%%
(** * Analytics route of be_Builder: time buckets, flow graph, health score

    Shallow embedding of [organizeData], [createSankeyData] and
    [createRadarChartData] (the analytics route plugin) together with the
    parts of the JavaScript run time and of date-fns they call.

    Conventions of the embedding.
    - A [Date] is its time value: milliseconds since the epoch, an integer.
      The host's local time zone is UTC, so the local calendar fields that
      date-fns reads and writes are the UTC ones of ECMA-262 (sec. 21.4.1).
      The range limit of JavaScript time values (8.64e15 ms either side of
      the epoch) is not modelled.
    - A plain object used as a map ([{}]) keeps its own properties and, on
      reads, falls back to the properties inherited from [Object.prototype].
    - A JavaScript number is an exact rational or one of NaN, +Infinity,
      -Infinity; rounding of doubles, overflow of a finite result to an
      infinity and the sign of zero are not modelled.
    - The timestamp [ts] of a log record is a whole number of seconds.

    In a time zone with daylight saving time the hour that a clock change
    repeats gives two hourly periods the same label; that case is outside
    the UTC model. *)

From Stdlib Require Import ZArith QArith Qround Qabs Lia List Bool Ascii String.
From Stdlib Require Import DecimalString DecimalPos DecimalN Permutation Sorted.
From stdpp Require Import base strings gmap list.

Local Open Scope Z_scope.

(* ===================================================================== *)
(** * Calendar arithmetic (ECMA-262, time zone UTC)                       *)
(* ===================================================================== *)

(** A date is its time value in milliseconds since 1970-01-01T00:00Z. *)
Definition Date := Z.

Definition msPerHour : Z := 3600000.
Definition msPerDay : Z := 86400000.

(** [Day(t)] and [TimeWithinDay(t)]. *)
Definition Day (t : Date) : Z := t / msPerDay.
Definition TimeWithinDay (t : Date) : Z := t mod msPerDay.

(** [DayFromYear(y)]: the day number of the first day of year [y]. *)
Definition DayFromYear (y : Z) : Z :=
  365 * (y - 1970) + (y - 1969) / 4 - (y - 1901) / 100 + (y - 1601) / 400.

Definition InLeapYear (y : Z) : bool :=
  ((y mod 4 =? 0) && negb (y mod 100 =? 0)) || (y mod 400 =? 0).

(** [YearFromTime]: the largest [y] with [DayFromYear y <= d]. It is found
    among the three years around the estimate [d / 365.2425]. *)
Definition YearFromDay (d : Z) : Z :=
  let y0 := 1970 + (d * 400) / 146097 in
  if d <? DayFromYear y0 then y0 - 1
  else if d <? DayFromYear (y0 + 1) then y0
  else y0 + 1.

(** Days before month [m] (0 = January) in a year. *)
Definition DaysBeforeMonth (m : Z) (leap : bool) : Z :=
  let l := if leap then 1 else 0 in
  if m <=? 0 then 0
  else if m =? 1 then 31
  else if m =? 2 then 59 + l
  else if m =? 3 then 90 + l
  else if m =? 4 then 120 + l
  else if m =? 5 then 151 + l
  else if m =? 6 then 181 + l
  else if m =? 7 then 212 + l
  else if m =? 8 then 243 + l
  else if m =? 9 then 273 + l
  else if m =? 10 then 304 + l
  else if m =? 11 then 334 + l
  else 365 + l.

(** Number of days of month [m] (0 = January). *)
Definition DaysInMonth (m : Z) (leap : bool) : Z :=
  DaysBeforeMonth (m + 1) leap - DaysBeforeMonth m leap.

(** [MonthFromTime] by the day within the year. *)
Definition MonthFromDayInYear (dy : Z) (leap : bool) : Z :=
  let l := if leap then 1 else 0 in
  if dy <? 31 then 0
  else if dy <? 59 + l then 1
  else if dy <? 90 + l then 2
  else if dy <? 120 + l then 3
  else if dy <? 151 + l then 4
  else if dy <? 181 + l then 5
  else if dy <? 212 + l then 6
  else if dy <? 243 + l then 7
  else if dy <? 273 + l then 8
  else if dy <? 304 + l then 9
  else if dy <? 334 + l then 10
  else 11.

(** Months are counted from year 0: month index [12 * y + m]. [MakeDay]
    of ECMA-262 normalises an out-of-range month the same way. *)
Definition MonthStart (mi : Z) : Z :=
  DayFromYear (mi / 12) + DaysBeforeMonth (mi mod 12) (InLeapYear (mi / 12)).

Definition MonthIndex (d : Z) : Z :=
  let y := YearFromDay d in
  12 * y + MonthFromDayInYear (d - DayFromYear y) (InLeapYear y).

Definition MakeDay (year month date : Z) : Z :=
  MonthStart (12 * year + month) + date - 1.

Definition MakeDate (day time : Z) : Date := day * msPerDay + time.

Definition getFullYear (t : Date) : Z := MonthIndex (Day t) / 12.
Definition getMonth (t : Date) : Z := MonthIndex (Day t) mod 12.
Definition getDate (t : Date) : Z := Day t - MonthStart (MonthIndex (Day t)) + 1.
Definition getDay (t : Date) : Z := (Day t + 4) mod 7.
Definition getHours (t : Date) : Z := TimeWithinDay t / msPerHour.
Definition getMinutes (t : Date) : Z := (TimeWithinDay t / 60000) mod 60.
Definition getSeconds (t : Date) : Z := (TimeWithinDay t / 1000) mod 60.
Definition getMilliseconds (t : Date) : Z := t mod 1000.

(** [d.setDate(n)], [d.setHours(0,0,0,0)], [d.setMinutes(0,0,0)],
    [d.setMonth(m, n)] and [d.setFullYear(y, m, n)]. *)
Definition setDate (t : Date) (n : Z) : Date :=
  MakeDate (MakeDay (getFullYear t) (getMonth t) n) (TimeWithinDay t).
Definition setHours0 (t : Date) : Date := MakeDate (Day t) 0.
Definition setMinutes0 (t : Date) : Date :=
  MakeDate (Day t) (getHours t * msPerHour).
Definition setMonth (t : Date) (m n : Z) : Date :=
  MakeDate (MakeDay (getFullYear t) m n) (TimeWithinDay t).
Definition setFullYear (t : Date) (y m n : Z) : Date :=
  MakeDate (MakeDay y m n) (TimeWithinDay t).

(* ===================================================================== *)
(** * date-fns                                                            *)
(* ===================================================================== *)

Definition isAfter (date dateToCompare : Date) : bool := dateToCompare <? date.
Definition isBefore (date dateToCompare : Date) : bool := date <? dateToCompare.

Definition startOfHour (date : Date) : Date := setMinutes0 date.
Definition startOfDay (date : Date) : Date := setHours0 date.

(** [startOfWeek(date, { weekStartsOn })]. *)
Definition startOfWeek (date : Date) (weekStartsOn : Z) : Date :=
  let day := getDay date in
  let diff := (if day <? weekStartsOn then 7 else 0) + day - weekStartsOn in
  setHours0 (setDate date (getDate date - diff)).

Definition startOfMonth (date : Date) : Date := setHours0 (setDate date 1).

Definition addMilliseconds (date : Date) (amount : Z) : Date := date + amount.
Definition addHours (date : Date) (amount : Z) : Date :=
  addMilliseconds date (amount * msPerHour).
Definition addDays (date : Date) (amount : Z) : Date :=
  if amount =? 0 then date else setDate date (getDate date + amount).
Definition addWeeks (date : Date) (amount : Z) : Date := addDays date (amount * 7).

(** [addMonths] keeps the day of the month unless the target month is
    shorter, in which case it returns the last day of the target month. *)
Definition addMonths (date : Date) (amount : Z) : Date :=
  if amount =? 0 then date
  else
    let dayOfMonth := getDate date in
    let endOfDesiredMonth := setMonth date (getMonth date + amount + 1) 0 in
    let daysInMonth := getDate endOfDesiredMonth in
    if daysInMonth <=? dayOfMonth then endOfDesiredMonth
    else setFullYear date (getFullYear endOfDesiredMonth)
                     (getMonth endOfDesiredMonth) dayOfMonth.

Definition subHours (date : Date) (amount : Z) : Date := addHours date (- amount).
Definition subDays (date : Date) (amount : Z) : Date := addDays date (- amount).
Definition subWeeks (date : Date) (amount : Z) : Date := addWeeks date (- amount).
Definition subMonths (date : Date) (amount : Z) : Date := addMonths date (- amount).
%%
What you will do
Print, without alteration, only the lines above between the one holding "Local Open Scope Z_scope." and the one holding "(** [YearFromTime]: the", inclusive.

Written response
Local Open Scope Z_scope.

(* ===================================================================== *)
(** * Calendar arithmetic (ECMA-262, time zone UTC)                       *)
(* ===================================================================== *)

(** A date is its time value in milliseconds since 1970-01-01T00:00Z. *)
Definition Date := Z.

Definition msPerHour : Z := 3600000.
Definition msPerDay : Z := 86400000.

(** [Day(t)] and [TimeWithinDay(t)]. *)
Definition Day (t : Date) : Z := t / msPerDay.
Definition TimeWithinDay (t : Date) : Z := t mod msPerDay.

(** [DayFromYear(y)]: the day number of the first day of year [y]. *)
Definition DayFromYear (y : Z) : Z :=
  365 * (y - 1970) + (y - 1969) / 4 - (y - 1901) / 100 + (y - 1601) / 400.

Definition InLeapYear (y : Z) : bool :=
  ((y mod 4 =? 0) && negb (y mod 100 =? 0)) || (y mod 400 =? 0).

(** [YearFromTime]: the largest [y] with [DayFromYear y <= d]. It is found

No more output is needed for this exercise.